Gospel
Reflection
Fourth Sunday of Lent
30 March 2025, Church Year C
Luke
15:1-3, 11-32
The
Lost Son
By Fr.
Jack Peterson
Home Page
To Sunday
Gospel Reflections Index
Our glorious
savior
Leapt down from heaven and took on the fullness of our human
condition for a
variety of reasons: to redeem us from our sins, to manifest the
love of God, to
restore us to a life of grace to offer us hope in the goodness
of God and the
promise of heaven, to proclaim and model the gospel way of life
and to reveal
the face of God the Father.
Today’s
famous
parable of the lost son is one of the most spectacular moments
where Jesus
carries out the blessing of revealing the goodness of his Father
to us. It is no
surprise that Jesus handcrafts a
parable to do so. It
is no surprise that
some of the realities that Jesus explains seem at first glance
to be too good
to be true.
The
well-known story
begins with a shocking gift.
The father
divides his estate in two and gives one portion to the younger
son who from our
common perspective, is clearly not in a good place to receive
such a gift. The
degree of generosity of the father is
hard to comprehend and seems, on one level, to be unreasonable.
Perhaps
Jesus is
trying to help us realize that our heavenly father is generous
beyond
comprehension with all of us, all the time.

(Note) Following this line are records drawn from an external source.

Lemma encode_bytes types P s t : denotes h depth types P s t -> Forall is_byte (enc s).
Proof.
  assert (forall n s t, (sig_size s <= n)%nat -> denotes h depth types P s t -> Forall is_byte (enc s)) as H; [|by eapply (H (sig_size s))].
  clear s t. induction n as [|n IH]; intros s t Hn; [destruct s; simpl in Hn; lia|].
  assert (forall ps ts, (params_size ps <= n)%nat -> all2 (denotes h depth types P) ps ts -> Forall is_byte (concat (map enc ps))) as IHs.
  { induction ps as [|p ps IHp]; intros [|u ts] Hp; try done. unfold params_size in *. simpl in *. intros [Hu Hts].
    apply Forall_app. split; [eapply IH; [|done]; lia|]. eapply IHp; [|done]. lia. }
  destruct s as [|elem|c|c|kind s|ds s|kind c s|kind num| |conv ngen ret params|main params]; simpl in *; intros H.
  - constructor.
  - constructor; [|done]. unfold is_byte. lia.
  - unfold class_bytes. repeat case_match; (constructor; [a_byte|]); [constructor..|apply token_bytes_bytes].
  - unfold value_bytes. repeat case_match; (constructor; [a_byte|]); [constructor|apply token_bytes_bytes].
  - constructor; [unfold ref_byte; repeat case_match; a_byte|]. eapply IH; [|apply H]. lia.
  - destruct H as (_ & _ & elem & _ & He). assert (Forall is_byte (enc s)) by (eapply IH; [|exact He]; lia).
    unfold array_bytes. case_decide; (constructor; [a_byte|]); [done|]. apply Forall_app. split; [done|apply shape_bytes_bytes].
  - constructor; [unfold modifier_byte; repeat case_match; a_byte|]. apply Forall_app. split; [apply token_bytes_bytes|].
    eapply IH; [|apply H]. lia.
  - constructor; [unfold var_byte; repeat case_match; a_byte|]. constructor; [apply u8_range|constructor].
  - constructor; [a_byte|constructor].
  - change (foldr _ _ params) with (params_size params) in Hn. destruct H as (_ & Hc & _ & _ & _ & _ & _ & Hr & Hp).
    constructor; [a_byte|]. unfold method_bytes. apply Forall_app. split; [constructor; [unfold is_byte; lia|constructor]|].
    apply Forall_app. split; [case_match; [apply compress_data_bytes|constructor]|]. apply Forall_app. split; [apply compress_data_bytes|].
    apply Forall_app. split; [case_match; [constructor|]; eapply IH; [|exact Hr]; lia|]. eapply IHs; [|exact Hp]. lia.
  - change (foldr _ _ params) with (params_size params) in Hn. destruct H as (_ & _ & _ & _ & Hr & Hp).
    constructor; [a_byte|]. apply Forall_app. split; [eapply IH; [|exact Hr]; lia|]. constructor; [apply u8_range|].
    eapply IHs; [|exact Hp]. lia.
Qed.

His gift of life, of creation, love, free will, family,
children, friends,
springtime and the Washington Capitals demonstrate the father’s
most generous
heart.
Jesus also
wants to
help us grasp how the father’s generous heart leads him to
extend a level of
mercy that is also hard for us to comprehend.
Thios young son proceeds to take the father’s
hard-to-comprehend,
generous gift and quickly squanders it on a life of dissipation,
that is, excessive
indulgence and lack of self-control, which led predictably to
moral and
spiritual decay.
The hard
times that
follow lead him to crawl back to his father and ask to be
accepted simply as a
hired hand so that he can have food to eat.
The father hardly listens to the son’s plea and
reinstates him as a son
with as ring, fine clothes and as bounteous banquet.
Jesus adds a
detail
that should not be passed over.
The
father runs to greet the prodigal son.
Older men did not run in that society.
It was not dignified.
However,
the father’s joy at seeing his son again led him to set aside
this cultural
norm, run to his son and offer him a warm embrace and a kiss.
Finally,
Jesus reveals
the father as one who is actively patient.
Jesus recounts that, “while he was still a long way off,
his caught
sight of him, and was filled with compassion.”
This
suggests that
the father went to the edge of his property or to the highest
point on his
estate looking and hoping for his return.
No force or coercion was involved . . . simply a patient
active longing.
Then, later
in the
story, when the older son refuses to come and join the banquet,
the father goes out
again, this time to plead
with his eldest. He
lovingly, patiently
and gently beseeches that he set aside his focus on self in
order to rejoice,
“Because your brother was dead and has come to life again; he
was lost and has
been found.” The
father is wonderfully
patient with both of his sons.
Jesus
provides us
with another penetrating parable, a meticulously handcrafted
story filled with
details that enable him to reveal the face of our Heavenly
Father, a glorious
and heart-warming image of the one who is generous beyond
comprehension, merciful
beyond human reasoning and patient beyond expectation. Why would a person not
want to be an adopted
son or daughter of this father and a disciple of Christ?